§ What the task requires: Start at the line in the entries below that contains "Lemma frame_resolve L", stop at the line that contains "(** A typed", and output exactly the lines in that span, both ends included.

Stored items
──────

(* ===== verification/ClientWorld.v ===== *)
(** * The world of the client-side programs

    The commands and the installer talk to a server, look names up, write
    configuration files and read the clock.  This file holds the classes of
    those operations and what the programs share: the choice of the address of
    a server ([resolveOrTestHostname] and [hostFromAddr], which
    [cmd/ksp-install-cert] and [cmd/ksp-install-ui] both contain), and a
    connection that is closed when the function that opened it is left. *)

From stdpp Require Import base list sets gmap strings.
From Stdlib Require Import ZArith Lia Ascii.
From S2P Require Import Prelude WinSys GoStrings GoNet GoText GoCrypto Samples CertTypes.
From S2P Require Import CertService Discovery DiscoveryClient TlsUtil KspClient.

(** ** Classes *)

(** Connections are numbers. [grpc_NewClient] does not wait for the server,
    [grpc_DialContext] (with [WithBlock]) does. *)
Class Grpc (W : Type) := {
  grpc_NewClient : string → Config → W → outcome Z * W;
  grpc_DialContext : string → Config → W → outcome Z * W;
  grpc_Close : Z → W → () * W;
  call_ListCertificates : Z → W → outcome ListCertificatesResponse * W;
  call_SignHash : Z → SignHashRequest → W → outcome SignHashResponse * W;
}.

Class Network (W : Type) := {
  net_LookupAddr : string → W → outcome (list string) * W;
  net_DialTimeout : string → W → outcome Z * W;
  net_Close : Z → W → () * W;
}.

(** The file system as the world has it, and [os.WriteFile]. *)
Class Disk (W : Type) := {
  files : W → FileSystem;
  os_WriteFile : string → list Z → W → outcome () * W;
}.

(** What [os.Stat] tells of a file: its size and its permission bits. *)
Record FileInfo := { fi_Size : Z; fi_Perm : Z }.
Class Stat (W : Type) := { os_Stat : string → W → outcome FileInfo }.

Class Clock (W : Type) := { time_Now : W → Z * W }.

(** What one run of the discovery meets on the local network: the outcomes of
    its system calls and the datagrams it receives. *)
Record local_network := {
  ln_listen : outcome ();
  ln_socket : socket;
  ln_interfaces : outcome (list Interface);
  ln_write : nat → outcome ();
  ln_replies : list reply_event;
}.
Class Lan (W : Type) := { discovery_run : Z → W → local_network * W }.

(** [server.DiscoverServers], with a configuration and with a timeout alone. *)
Definition discover_with {W} `{NetText} `{Json} `{Lan W} (cfg : DiscoverClientConfig)
    : M W (list DiscoveredServer) :=
  n ← sys (discovery_run (dc_Timeout cfg));
  lift (DiscoverServers cfg (ln_listen n) (ln_socket n) (ln_interfaces n) (ln_write n) (ln_replies n)).

Definition discover {W} `{NetText} `{Json} `{Lan W} (timeout : Z) : M W (list DiscoveredServer) :=
  discover_with {| dc_Port := 0; dc_Service := ""; dc_Timeout := timeout; dc_ProbeAddrs := [] |}.

(** A function of the file system of the moment. *)
Definition with_files {W A} `{Disk W} (f : FileSystem → A) : M W A :=
  λ w, (Done (Ret (f (files w))), w, []).

(** [kspclient.SaveConfig]: the configuration with absolute paths. *)
Definition save_config {W} `{Disk W} `{Host} (cfg : KspConfig) (path : string) : M W KspConfig :=
  r ← with_files (λ fs, SaveConfig (λ _ _, Ret ()) cfg path);
  pd ← lift r.1;
  o ← sys (os_WriteFile pd.1 pd.2);
  _ ← lift o;
  mret r.2.

(** The certificate store of the platform, as the world has it. *)
Definition with_store {W A} (f : W → outcome A) : M W A := λ w, (Done (f w), w, []).

Section client.
Context {W : Type} `{Unicode} `{Network W}.

(** [if conn, err := net.DialTimeout(...); err == nil { conn.Close(); ... }]. *)
Definition test_dial (addr : string) : M W bool :=
  r ← sys (net_DialTimeout addr);
  match r with
  | Ret c =>
      _ ← emit (Dialed addr);
      _ ← emit (Acquire (RConn c));
      _ ← emit (Release (RConn c));
      _ ← sys (net_Close c);
      mret true
  | Fail _ => mret false
  | Panic => lift Panic
  end.

(** The loop over the names of an address. *)
Fixpoint first_reachable (port : string) (names : list string) : M W (option string) :=
  match names with
  | [] => mret None
  | name :: names =>
      let testAddr := JoinHostPort (TrimSuffix name ".") port in
      ok ← test_dial testAddr;
      if ok : bool then mret (Some testAddr) else first_reachable port names
  end.

Definition resolveOrTestHostname (host port hostname : string) : M W string :=
  ok ← (if bool_decide (hostname = "") then mret false
        else test_dial (JoinHostPort hostname port));
  if ok : bool then mret (JoinHostPort hostname port)
  else
    found ← (match ParseIP host with
             | None => mret None
             | Some _ =>
                 names ← sys (net_LookupAddr host);
                 match names with
                 | Ret names => first_reachable port names
                 | Fail _ => mret None
                 | Panic => lift Panic
                 end
             end);
    match found with
    | Some testAddr => mret testAddr
    | None => mret (JoinHostPort host port)
    end.

Definition hostFromAddr (addr : string) : string :=
  match SplitHostPort addr with
  | Ret (h, _) => h
  | _ => addr
  end.

(** An address as it is typed: with a port, or a host alone, which can be an
    IPv6 address in brackets. *)
Definition default_port : string := "50051".

Definition typed_host_port (addr : string) : string * string :=
  match SplitHostPort addr with
  | Ret (host, port) => (host, port)
  | _ =>
      (if HasPrefix addr "[" && HasSuffix addr "]"
       then string_take (String.length addr - 2) (string_drop 1 addr) else addr, default_port)
  end.

(** *** Connections *)

Context `{Grpc W}.

(** [conn, err := dial(...); if err != nil { return ... }; defer conn.Close()]. *)
Definition with_conn {A} (wrap : outcome Z → outcome Z) (dial : W → outcome Z * W) (m : Z → M W A) : M W A :=
  r ← sys dial;
  match wrap r with
  | Ret c =>
      _ ← emit (Acquire (RConn c));
      with_defer (_ ← emit (Release (RConn c)); sys (grpc_Close c)) (m c)
  | Fail e => lift (Fail e)
  | Panic => lift Panic
  end.
End client.

(** ** Lemmas *)

Section resolve_proofs.
Context {W : Type} `{Unicode} `{Network W}.

Lemma test_dial_traced addr :
  traced (test_dial addr) (λ ok ev, ok = true → Dialed addr ∈ ev).
Proof.
  unfold test_dial. eapply traced_bind; [apply traced_sys|]. intros [c|e|] ev ->; simpl.
  - apply (traced_bind _ _ (λ _ ev, Dialed addr ∈ ev)); [apply traced_emit; by left|].
    intros [] ev Hev w a _ _. apply elem_of_app. by left.
  - by apply traced_ret.
  - apply traced_panic.
Qed.

Lemma first_reachable_traced port names :
  traced (first_reachable port names) (λ o ev, ∀ a, o = Some a →
    Dialed a ∈ ev ∧ ∃ h, a = JoinHostPort h port).
Proof.
  induction names as [|name names IH]; simpl; [by apply traced_ret|].
  eapply traced_bind; [apply test_dial_traced|]. intros [] ev Hev.
  - apply traced_ret. intros a [= <-]. rewrite app_nil_r. eauto.
  - eapply traced_conseq; [apply IH|]. intros o ev' Ho a Ha. simpl in *.
    destruct (Ho a Ha) as [? ?]. rewrite elem_of_app. auto.
Qed.

(** The address that is chosen has the port asked for, and it is that of the
    host asked for unless it is one that accepted a connection. *)
Lemma resolve_traced host port hostname :
  traced (resolveOrTestHostname host port hostname) (λ a ev,
    ∃ h, a = JoinHostPort h port ∧ (h = host ∨ Dialed a ∈ ev)).
Proof.
  unfold resolveOrTestHostname.
  apply (traced_bind _ _ (λ ok ev, ok = true → Dialed (JoinHostPort hostname port) ∈ ev)).
  { case_bool_decide; [by apply traced_ret|apply test_dial_traced]. }
  intros [] ev Hev; [apply traced_ret; rewrite app_nil_r; eauto|].
  apply (traced_bind _ _ (λ o ev, ∀ a, o = Some a → Dialed a ∈ ev ∧ ∃ h, a = JoinHostPort h port)).
  { destruct (ParseIP host); [|by apply traced_ret].
    eapply traced_bind; [apply traced_sys|]. intros [names|e|] ev' ->; simpl;
      [apply first_reachable_traced|by apply traced_ret|apply traced_panic]. }
  intros [a|] ev' Ha; apply traced_ret; [|eauto].
  destruct (Ha a eq_refl) as (? & h & ->). exists h. rewrite app_nil_r, elem_of_app. auto.
Qed.

(** Only test connections are made, and each is closed. *)
Lemma frame_test_dial L addr L' : frame L (test_dial addr) (λ _, L) L'.
Proof.
  unfold test_dial. frame_step. destruct a as [c|e|]; [|by intros w|by intros w].
  do 3 frame_step. frame_step. by intros w.
Qed.

Lemma frame_first_reachable L port names L' : frame L (first_reachable port names) (λ _, L) L'.
Proof.
  induction names as [|name names IH]; simpl; [by intros w|].
  eapply frame_bind; [apply frame_test_dial|]. intros []; [by intros w|apply IH].
Qed.

Lemma frame_resolve L host port hostname L' :
  frame L (resolveOrTestHostname host port hostname) (λ _, L) L'.
Proof.
  unfold resolveOrTestHostname. apply (frame_bind _ _ _ (λ _, L)).
  { case_bool_decide; [by intros w|apply frame_test_dial]. }
  intros []; [by intros w|]. apply (frame_bind _ _ _ (λ _, L)).
  { destruct (ParseIP host); [|by intros w]. frame_step.
    destruct a as [names|e|]; [apply frame_first_reachable|by intros w|by intros w]. }
  intros [a|]; by intros w.
Qed.

Lemma resolve_never_fails host port hostname :
  fails (resolveOrTestHostname host port hostname) (λ _, False).
Proof.
  assert (∀ addr, fails (test_dial addr) (λ _, False)) as Hd.
  { intros addr. apply fails_bind; [apply fails_sys|]. intros [c|e|]; [|apply fails_ret|by intros w].
    repeat (apply fails_bind; [apply fails_emit|intros _]).
    apply fails_bind; [apply fails_sys|intros _; apply fails_ret]. }
  unfold resolveOrTestHostname. apply fails_bind.
  { case_bool_decide; [apply fails_ret|apply Hd]. }
  intros []; [apply fails_ret|]. apply fails_bind; [|intros [a|]; apply fails_ret].
  destruct (ParseIP host); [|apply fails_ret]. apply fails_bind; [apply fails_sys|].
  intros [names|e|]; [|apply fails_ret|by intros w].
  induction names as [|name names IH]; [apply fails_ret|].
  apply fails_bind; [apply Hd|]. intros []; [apply fails_ret|apply IH].
Qed.

(** The server name the TLS configuration is built for is the host of the
    address. *)
Lemma hostFromAddr_Join host port :
  plain_host host → plain_port port → hostFromAddr (JoinHostPort host port) = host.
Proof. intros Hh Hp. unfold hostFromAddr. by rewrite SplitHostPort_Join. Qed.

Lemma default_port_plain : plain_port default_port.
Proof. done. Qed.

(** A typed address gives a host and a port without brackets or colons, when
    it has brackets only around it. *)
Lemma typed_port_plain addr : plain_port (typed_host_port addr).2.
Proof.
  unfold typed_host_port. destruct (SplitHostPort addr) as [[h p]|e|] eqn:E; try apply default_port_plain.
  by apply SplitHostPort_Ret in E as [_ ?].
Qed.
End resolve_proofs.

Section conn_proofs.
Context {W : Type} `{Grpc W}.

Lemma frame_with_conn {A} L wrap dial (m : Z → M W A) :
  (∀ c, frame (RConn c :: L) (m c) (λ _, RConn c :: L) (RConn c :: L)) →
  frame L (with_conn wrap dial m) (λ _, L) L.
Proof.
  intros Hm. unfold with_conn. frame_step. destruct (wrap a) as [c|e|]; [|apply frame_fail|by intros w].
  frame_step. eapply frame_defer; [apply Hm| |].
  - intros w. unfold result. rewrite bind_run. simpl. unfold sys. by destruct (grpc_Close c w) as [[] ?].
  - frame_step. apply frame_sys.
Qed.
End conn_proofs.

(** ** A concrete world

    A server at every address, with one certificate; no name or address
    resolves and nothing accepts a test connection; nothing is discovered. *)

Definition sample_remote : PbCertificateInfo :=
  {| pb_Thumbprint := "30:02:09:62"; pb_Subject := "CN=b"; pb_Issuer := "CN=ca"; pb_NotBefore := (0, 0)%Z;
     pb_NotAfter := (0, 0)%Z; pb_KeyAlgorithm := "ECDSA"; pb_KeySize := 256; pb_HasPrivateKey := true;
     pb_IsTpm := false; pb_ProviderName := ""; pb_CertificateDer := [48; 2; 9; 98]%Z |}.

(** The files do not change. *)
Definition sample_disk {W} (fs : FileSystem) : Disk W := {|
  files _ := fs;
  os_WriteFile _ _ w := (Ret (), w);
|}.

Section sample_world.
Context {W : Type}.

Definition sample_grpc : Grpc W := {|
  grpc_NewClient _ _ w := (Ret 1%Z, w);
  grpc_DialContext _ _ w := (Ret 1%Z, w);
  grpc_Close _ w := ((), w);
  call_ListCertificates _ w := (Ret [sample_remote], w);
  call_SignHash _ _ w := (Fail (Foreign 1 "refused"), w);
|}.

Definition sample_network : Network W := {|
  net_LookupAddr _ w := (Fail (Foreign 1 "no such host"), w);
  net_DialTimeout _ w := (Fail (Foreign 2 "refused"), w);
  net_Close _ w := ((), w);
|}.

Definition sample_lan : Lan W := {|
  discovery_run _ w :=
    ({| ln_listen := Ret (); ln_socket := sample_socket; ln_interfaces := Ret [];
        ln_write _ := Ret (); ln_replies := [] |}, w);
|}.
End sample_world.

Definition sample_client_host : Host := {|
  os_Getenv _ := "";
  filepath_Abs p := Ret p;
  Unmarshal_config d := Fail (Foreign 7 "json");
  MarshalIndent_config c := Ret (bytes_of_string (Addr_ c));
  os_MkdirAll _ := Ret ();
|}.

──────

§ Response for this exercise:
Lemma frame_resolve L host port hostname L' :
  frame L (resolveOrTestHostname host port hostname) (λ _, L) L'.
Proof.
  unfold resolveOrTestHostname. apply (frame_bind _ _ _ (λ _, L)).
  { case_bool_decide; [by intros w|apply frame_test_dial]. }
  intros []; [by intros w|]. apply (frame_bind _ _ _ (λ _, L)).
  { destruct (ParseIP host); [|by intros w]. frame_step.
    destruct a as [names|e|]; [apply frame_first_reachable|by intros w|by intros w]. }
  intros [a|]; by intros w.
Qed.

Lemma resolve_never_fails host port hostname :
  fails (resolveOrTestHostname host port hostname) (λ _, False).
Proof.
  assert (∀ addr, fails (test_dial addr) (λ _, False)) as Hd.
  { intros addr. apply fails_bind; [apply fails_sys|]. intros [c|e|]; [|apply fails_ret|by intros w].
    repeat (apply fails_bind; [apply fails_emit|intros _]).
    apply fails_bind; [apply fails_sys|intros _; apply fails_ret]. }
  unfold resolveOrTestHostname. apply fails_bind.
  { case_bool_decide; [apply fails_ret|apply Hd]. }
  intros []; [apply fails_ret|]. apply fails_bind; [|intros [a|]; apply fails_ret].
  destruct (ParseIP host); [|apply fails_ret]. apply fails_bind; [apply fails_sys|].
  intros [names|e|]; [|apply fails_ret|by intros w].
  induction names as [|name names IH]; [apply fails_ret|].
  apply fails_bind; [apply Hd|]. intros []; [apply fails_ret|apply IH].
Qed.

(** The server name the TLS configuration is built for is the host of the
    address. *)
Lemma hostFromAddr_Join host port :
  plain_host host → plain_port port → hostFromAddr (JoinHostPort host port) = host.
Proof. intros Hh Hp. unfold hostFromAddr. by rewrite SplitHostPort_Join. Qed.

Lemma default_port_plain : plain_port default_port.
Proof. done. Qed.

(** A typed address gives a host and a port without brackets or colons, when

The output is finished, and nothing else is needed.